三次握手
什么是三次握手?
其实就是TCP通过三次握手建立链接,在建立过程中一共要发送3个包,所以称为三次握手。主要就是确定双方的发送能力、接受能力是否正常,并且为后续的可靠性传输定义序列号。
刚开始的时候,客户端是Closed状态,服务端是Listen状态。
- 第一次握手,客户端向服务端发送一个SYN报文,并且指定ISN初始化序列号。
- 第二次握手,服务端接受SYN报文后,会把接受的ISN+1作为ACK返回给客户端。并且也会发送自己的SYN报文来指定服务端的ISN序列号。
- 第三次握手,客户端接收服务端的SYN报文后,会将服务端ISN+1作为ACK返回给服务端。此时客户端就认为链接建立完成,而服务端接受到ACK之后,也建立完成。
为什么是三次而不是两次握手?
三次握手可以保证服务端和客户端的发送以及接受功能都是正常的。如果只有两次的话,无法保证每次建立的链接都是可用的。
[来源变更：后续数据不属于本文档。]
(* ===== verification/Ffs.v ===== *)
(** Finding the first bit set: [__rt_ffs] as built for the board
    (libcpu/arm/cortex-m4/cpuport.c, [__builtin_ffs]) and its two portable
    versions in rt-thread/src/kservice.c. *)
From S2P Require Export RtDef.
Local Open Scope Z_scope.

(** The compiler's [__builtin_ffs]: one more than the index of the least
    significant bit set of a 32-bit value, 0 for 0. *)
Fixpoint pos_ffs (p : positive) : Z :=
  match p with xO q => 1 + pos_ffs q | _ => 1 end.
Definition builtin_ffs (v : Z) : Z :=
  match u32 v with Zpos p => pos_ffs p | _ => 0 end.

(** [__rt_ffs] of cpuport.c under GCC. *)
Definition rt_ffs (value : Z) : Z := builtin_ffs value.

(** [__lowest_bit_bitmap] of RT_USING_TINY_FFS *)
Definition lowest_bit_bitmap_37 : list Z :=
  [0; 1; 2; 27; 3; 24; 28; 32; 4; 17; 25; 31; 29; 12; 32; 14;
   5; 8; 18; 32; 26; 23; 32; 16; 30; 11; 13; 7; 32; 22; 15; 10;
   6; 21; 9; 20; 19].

Definition rt_ffs_tiny (value : Z) : Z :=
  lowest_bit_bitmap_37 !!! Z.to_nat (u32 (Z.lxor (Z.land value (value - 1)) value) mod 37).

(** The [__lowest_bit_bitmap] of 256 entries *)
Definition lowest_bit_bitmap : list Z :=
  [0; 0; 1; 0; 2; 0; 1; 0; 3; 0; 1; 0; 2; 0; 1; 0;
   4; 0; 1; 0; 2; 0; 1; 0; 3; 0; 1; 0; 2; 0; 1; 0;
   5; 0; 1; 0; 2; 0; 1; 0; 3; 0; 1; 0; 2; 0; 1; 0;
   4; 0; 1; 0; 2; 0; 1; 0; 3; 0; 1; 0; 2; 0; 1; 0;
   6; 0; 1; 0; 2; 0; 1; 0; 3; 0; 1; 0; 2; 0; 1; 0;
   4; 0; 1; 0; 2; 0; 1; 0; 3; 0; 1; 0; 2; 0; 1; 0;
   5; 0; 1; 0; 2; 0; 1; 0; 3; 0; 1; 0; 2; 0; 1; 0;
   4; 0; 1; 0; 2; 0; 1; 0; 3; 0; 1; 0; 2; 0; 1; 0;
   7; 0; 1; 0; 2; 0; 1; 0; 3; 0; 1; 0; 2; 0; 1; 0;
   4; 0; 1; 0; 2; 0; 1; 0; 3; 0; 1; 0; 2; 0; 1; 0;
   5; 0; 1; 0; 2; 0; 1; 0; 3; 0; 1; 0; 2; 0; 1; 0;
   4; 0; 1; 0; 2; 0; 1; 0; 3; 0; 1; 0; 2; 0; 1; 0;
   6; 0; 1; 0; 2; 0; 1; 0; 3; 0; 1; 0; 2; 0; 1; 0;
   4; 0; 1; 0; 2; 0; 1; 0; 3; 0; 1; 0; 2; 0; 1; 0;
   5; 0; 1; 0; 2; 0; 1; 0; 3; 0; 1; 0; 2; 0; 1; 0;
   4; 0; 1; 0; 2; 0; 1; 0; 3; 0; 1; 0; 2; 0; 1; 0].

Definition rt_ffs_table (value : Z) : Z :=
  if value =? 0 then 0
  else if has_bits value 0xff
  then lowest_bit_bitmap !!! Z.to_nat (Z.land value 0xff) + 1
  else if has_bits value 0xff00
  then lowest_bit_bitmap !!! Z.to_nat (Z.shiftr (Z.land value 0xff00) 8) + 9
  else if has_bits value 0xff0000
  then lowest_bit_bitmap !!! Z.to_nat (Z.shiftr (Z.land value 0xff0000) 16) + 17
  else lowest_bit_bitmap !!! Z.to_nat (Z.shiftr (Z.land value 0xff000000) 24) + 25.

(** ** The least significant bit set *)
Definition lowest_bit (v i : Z) : Prop :=
  0 <= i /\ Z.testbit v i = true /\ (forall j, 0 <= j < i -> Z.testbit v j = false).

Lemma lowest_bit_unique v i j : lowest_bit v i -> lowest_bit v j -> i = j.
Proof.
  intros (Hi & Bi & Li) (Hj & Bj & Lj).
  destruct (Z.lt_trichotomy i j) as [H|[H|H]]; [|done|].
  - rewrite Lj in Bi by lia. done.
  - rewrite Li in Bj by lia. done.
Qed.

Lemma pos_ffs_lowest p : lowest_bit (Zpos p) (pos_ffs p - 1).
Proof.
  assert (H1 : forall q, 1 <= pos_ffs q) by (induction q; simpl; lia).
  induction p as [p IH|p IH|]; simpl.
  - split_and!; [lia|done|intros; lia].
  - replace (1 + pos_ffs p - 1) with (Z.succ (pos_ffs p - 1)) by lia.
    specialize (H1 p). destruct IH as (_ & B & L). rewrite Pos2Z.inj_xO. split_and!; [lia|..].
    + by rewrite Z.double_bits_succ.
    + intros j Hj. destruct (decide (j = 0)) as [->|]; [done|].
      replace j with (Z.succ (j - 1)) by lia. rewrite Z.double_bits_succ. apply L. lia.
  - split_and!; [lia|done|intros; lia].
Qed.

Lemma builtin_ffs_lowest v : 0 < v < 2 ^ 32 -> lowest_bit v (builtin_ffs v - 1).
Proof.
  intros Hv. unfold builtin_ffs, u32, wrap. rewrite Z.mod_small by lia.
  destruct v; [lia|apply pos_ffs_lowest|lia].
Qed.

Lemma builtin_ffs_eq v i : 0 < v < 2 ^ 32 -> lowest_bit v i -> builtin_ffs v = i + 1.
Proof. intros Hv Hi. pose proof (lowest_bit_unique _ _ _ (builtin_ffs_lowest v Hv) Hi). lia. Qed.

Lemma builtin_ffs_range v : 0 < v < 2 ^ 32 -> 1 <= builtin_ffs v <= 32.
Proof.
  intros Hv. destruct (builtin_ffs_lowest v Hv) as (H0 & HB & _). split; [lia|].
  destruct (Z.le_gt_cases (builtin_ffs v) 32); [done|].
  rewrite Z.bits_above_log2 in HB; [done|lia|].
  apply Z.lt_le_trans with 32; [|lia]. apply Z.log2_lt_pow2; lia.
Qed.

(** ** The portable versions *)
Lemma isolate_lowest p :
  Z.lxor (Z.land (Zpos p) (Zpos p - 1)) (Zpos p) = 2 ^ (pos_ffs p - 1).
Proof.
  assert (H1 : forall q, 1 <= pos_ffs q) by (induction q; simpl; lia).
  induction p as [p IH|p IH|]; simpl pos_ffs.
  - replace (Zpos p~1 - 1) with (Zpos p~0) by lia.
    assert (E : Z.land (Zpos p~1) (Zpos p~0) = Zpos p~0).
    { apply Z.bits_inj'. intros n Hn. rewrite Z.land_spec, Pos2Z.inj_xO, Pos2Z.inj_xI.
      destruct (decide (n = 0)) as [->|Hn0]; [by rewrite Z.testbit_even_0, andb_false_r|].
      replace n with (Z.succ (n - 1)) by lia.
      rewrite Z.testbit_odd_succ, Z.testbit_even_succ by lia. apply andb_diag. }
    rewrite E, Pos2Z.inj_xO, Pos2Z.inj_xI. apply Z.bits_inj'. intros n Hn.
    rewrite Z.lxor_spec. destruct (decide (n = 0)) as [->|Hn0].
    + by rewrite Z.testbit_even_0, Z.testbit_odd_0.
    + replace n with (Z.succ (n - 1)) by lia.
      rewrite Z.testbit_odd_succ, Z.testbit_even_succ, xorb_nilpotent by lia.
      change (2 ^ (1 - 1)) with (2 * 0 + 1). by rewrite Z.testbit_odd_succ, Z.bits_0 by lia.
  - specialize (H1 p). replace (Zpos p~0 - 1) with (2 * (Zpos p - 1) + 1) by lia.
    replace (1 + pos_ffs p - 1) with (Z.succ (pos_ffs p - 1)) by lia.
    rewrite Z.pow_succ_r, <- IH by lia. rewrite (Pos2Z.inj_xO p). apply Z.bits_inj'.
    intros n Hn. destruct (decide (n = 0)) as [->|Hn0].
    + rewrite Z.lxor_spec, Z.land_spec, !Z.testbit_even_0. done.
    + replace n with (Z.succ (n - 1)) by lia.
      rewrite Z.lxor_spec, Z.land_spec, Z.testbit_odd_succ, !Z.testbit_even_succ by lia.
      by rewrite Z.lxor_spec, Z.land_spec.
  - done.
Qed.

Lemma tiny_table :
  forallb (fun i => (lowest_bit_bitmap_37 !!! Z.to_nat (u32 (2 ^ i) mod 37) =? i + 1))
    (seqZ 0 32) = true.
Proof. vm_compute. reflexivity. Qed.

Lemma byte_table :
  forallb (fun b => lowest_bit_bitmap !!! Z.to_nat b + 1 =? builtin_ffs b) (seqZ 1 255) = true.
Proof. vm_compute. reflexivity. Qed.

Lemma forallb_seqZ (f : Z -> bool) m n i :
  forallb f (seqZ m n) = true -> m <= i < m + n -> f i = true.
Proof.
  intros H Hi. rewrite forallb_forall in H. apply H, list_elem_of_In, elem_of_seqZ. lia.
Qed.

Lemma rt_ffs_tiny_eq v : 0 <= v < 2 ^ 32 -> rt_ffs_tiny v = builtin_ffs v.
Proof.
  intros Hv. destruct (decide (v = 0)) as [->|H0]; [reflexivity|].
  pose proof (builtin_ffs_range v) as Hr. unfold builtin_ffs, u32, wrap in *.
  rewrite Z.mod_small in * by lia. destruct v as [|p|p]; [lia| |lia].
  unfold rt_ffs_tiny. rewrite isolate_lowest.
  pose proof (forallb_seqZ _ _ _ (pos_ffs p - 1) tiny_table ltac:(lia)) as E.
  apply Z.eqb_eq in E. rewrite E. lia.
Qed.

(** A byte of [v] holds the lowest bit when the bytes below it are zero. *)
Lemma byte_ffs v k m :
  0 < v < 2 ^ 32 -> 0 <= k -> m = Z.shiftl 0xff k ->
  (forall j, 0 <= j < k -> Z.testbit v j = false) -> Z.land v m <> 0 ->
  builtin_ffs v = lowest_bit_bitmap !!! Z.to_nat (Z.shiftr (Z.land v m) k) + 1 + k.
Proof.
  intros Hv Hk -> Hl Hm. set (b := Z.shiftr (Z.land v (Z.shiftl 255 k)) k).
  assert (Eb : b = Z.land (Z.shiftr v k) 255).
  { unfold b. rewrite Z.shiftr_land, Z.shiftr_shiftl_l by lia.
    by rewrite Z.sub_diag, Z.shiftl_0_r. }
  assert (Hb : 0 <= b < 256).
  { rewrite Eb. change 255 with (Z.ones 8). rewrite Z.land_ones by lia. by apply Z.mod_pos_bound. }
  assert (Hb0 : b <> 0).
  { intros E. apply Hm. apply Z.bits_inj'. intros n Hn. rewrite Z.bits_0.
    destruct (Z.lt_ge_cases n k); [rewrite Z.land_spec, Hl by lia; done|].
    replace n with (n - k + k) by lia. rewrite <- Z.shiftr_spec by lia. fold b.
    by rewrite E, Z.bits_0. }
  pose proof (forallb_seqZ _ _ _ b byte_table ltac:(lia)) as E. apply Z.eqb_eq in E.
  destruct (builtin_ffs_lowest b ltac:(lia)) as (H0 & HB & HL).
  assert (Hbit : forall j, 0 <= j -> Z.testbit b j = Z.testbit v (j + k) && (j <? 8)).
  { intros j Hj. rewrite Eb, Z.land_spec, Z.shiftr_spec by lia. f_equal.
    change 255 with (Z.ones 8). destruct (j <? 8) eqn:Ej.
    - apply Z.ones_spec_low. lia.
    - apply Z.ones_spec_high. lia. }
  rewrite Hbit in HB by lia. apply andb_prop in HB as [HB Hlt].
  rewrite (builtin_ffs_eq v (builtin_ffs b - 1 + k)); [lia|done|].
  split_and!; [lia|done|]. intros j Hj.
  destruct (Z.lt_ge_cases j k); [apply Hl; lia|].
  specialize (HL (j - k) ltac:(lia)). rewrite Hbit in HL by lia.
  replace (j - k + k) with j in HL by lia. apply andb_false_iff in HL as [?|HL]; [done|lia].
Qed.

Lemma land_zero_bits v m k n :
  Z.land v m = 0 -> m = Z.shiftl 0xff k -> 0 <= k -> k <= n < k + 8 -> Z.testbit v n = false.
Proof.
  intros H -> Hk Hn.
  assert (E : Z.testbit (Z.land v (Z.shiftl 255 k)) n = false) by (by rewrite H, Z.bits_0).
  rewrite Z.land_spec, Z.shiftl_spec in E by lia. change 255 with (Z.ones 8) in E.
  rewrite Z.ones_spec_low, andb_true_r in E by lia. done.
Qed.

Ltac low_byte m k :=
  apply (land_zero_bits _ m k); [assumption|reflexivity|lia|lia].

Lemma rt_ffs_table_eq v : 0 <= v < 2 ^ 32 -> rt_ffs_table v = builtin_ffs v.
Proof.
  intros Hv. unfold rt_ffs_table. destruct (Z.eqb_spec v 0) as [->|H0]; [reflexivity|].
  unfold has_bits, nz. repeat
    match goal with |- context [Z.eqb (Z.land v ?m) 0] => destruct (Z.eqb_spec (Z.land v m) 0); cbn [negb] end.
  - assert (Hl : forall j, 0 <= j < 24 -> Z.testbit v j = false).
    { intros j Hj. destruct (Z.lt_ge_cases j 8); [low_byte 0xff 0|].
      destruct (Z.lt_ge_cases j 16); [low_byte 0xff00 8|].
      low_byte 0xff0000 16. }
    rewrite (byte_ffs v 24 0xff000000); [lia|lia|lia|reflexivity|done|].
    intros H24. destruct (builtin_ffs_lowest v ltac:(lia)) as (Hp & HB & _).
    pose proof (builtin_ffs_range v ltac:(lia)).
    destruct (Z.lt_ge_cases (builtin_ffs v - 1) 24); [by rewrite Hl in HB by lia|].
    by rewrite (land_zero_bits v 0xff000000 24) in HB by (try done; lia).
  - rewrite (byte_ffs v 16 0xff0000); [lia|lia|lia|reflexivity| |done].
    intros j Hj. destruct (Z.lt_ge_cases j 8); [low_byte 0xff 0|].
    low_byte 0xff00 8.
  - rewrite (byte_ffs v 8 0xff00); [lia|lia|lia|reflexivity| |done].
    intros j Hj. low_byte 0xff 0.
  - rewrite (byte_ffs v 0 0xff); [|lia|lia|reflexivity|intros; lia|done].
    rewrite Z.shiftr_0_r. lia.
Qed.

(** C39. The three versions of [__rt_ffs] agree on every 32-bit value: the
    compiler's builtin that the board uses, the multiplication-free one of 37
    entries and the one of 256 entries. They return 0 for 0 and otherwise one
    more than the index of the least significant bit set. *)
Theorem rt_ffs_versions v :
  0 <= v < 2 ^ 32 ->
  rt_ffs_tiny v = rt_ffs v /\ rt_ffs_table v = rt_ffs v /\
  (v = 0 -> rt_ffs v = 0) /\ (v <> 0 -> 1 <= rt_ffs v <= 32 /\ lowest_bit v (rt_ffs v - 1)).
Proof.
  intros Hv. split; [by apply rt_ffs_tiny_eq|]. split; [by apply rt_ffs_table_eq|].
  split; [by intros ->|]. intros H0. split; [apply builtin_ffs_range; lia|].
  apply builtin_ffs_lowest. lia.
Qed.

Lemma rt_ffs_versions_witness : rt_ffs_tiny 0x80500 = 9 /\ rt_ffs_table 0x80500 = 9.
Proof.
  destruct (rt_ffs_versions 0x80500) as (H1 & H2 & _); [lia|].
  split; [rewrite H1|rewrite H2]; reflexivity.
Defined.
比如:客户端发送第一次握手时,发生消息延迟的情况。客户端认为消息丢失,于是再次发送第一次握手。
服务端先接受到第二次的请求,于是直接返回成功,于是建立连接。数据传输完成后断开连接。
这时候延迟的消息到了服务端,那服务端就认为这是一次新的链接,于是再次建立连接等待客户端的数据。但是客户端并不认为这是一次有效链接就不会管。那么这时候就造成了服务端的资源浪费。
三次挥手过程可以携带数据吗?
第三次挥手是可以携带数据的,但是前两次挥手不可以。
因为,如果第一次挥手就可以携带数据的话,如果有人要恶意攻击服务器,那他在第一次挥手的时候携带大量的数据,因为攻击者根本不理会服务器是否会返回数据。那么重复发送大量的SYN报文,就会占用服务器大量的资源。
SYN攻击是什么?
服务器的资源是在第二次握手的时候分配的,而客户端的资源是在第三次握手的时候才分配的,所以服务端容易受到SYN洪泛攻击。
SYN攻击就是在短时间内,Client客户端在短时间内伪造大量的IP地址,向server服务端发送第一次握手的请求SYN。server接受SYN后会回复确认包,并且等待Client的确认,因为IP是伪造的,所以无法接受到回执,于是server就会不断地发送直到超时。这些伪造的SYN包将长时间占用未连接队列,导致正常的SYN包请求因为队列阻塞而被丢弃。从而因为网络拥堵甚至系统瘫痪。SYN攻击是一种非常典型的DoS/DDoS攻击
检测SYN攻击非常简单,当发现服务器有大量半链接状态时,并且都是不一样的IP地址,就很有可能是SYN攻击。
防御方法有以下几种:
- 缩短超时(SYN Timeout)时间
- 增大半链接数
- 过滤网关防护
- SYN cookies
四次挥手
建立链接需要三次握手,而断开连接需要四次挥手
- 客户端发送一个FIN,用来关闭客户端到服务端的链接,并且进入fin_wait_1状态
- 服务端接受FIN后,返回一个ACK,并且将连接挂起,进入Close_wait状态半关闭状态,服务端不会再接收客户端请求了。但是客户端还会接受服务端。
- 服务端发送一个FIN,用来关闭服务端到客户端的连接,发送后等待客户端回执。
- 客户端接收FIN后,客户端进入Time_wait状态,之后返回一个ACK。服务端接收确认后进入Closed状态,完成四次挥手。
另外要注意Time_wait状态会等待2秒的时间,是为了保证最后一次挥手的成功。
因为2秒是一个报文的最大生存时间,如果2秒后服务器端没有接受到ACK,那么就会再次发送FIN进行第3和4次挥手。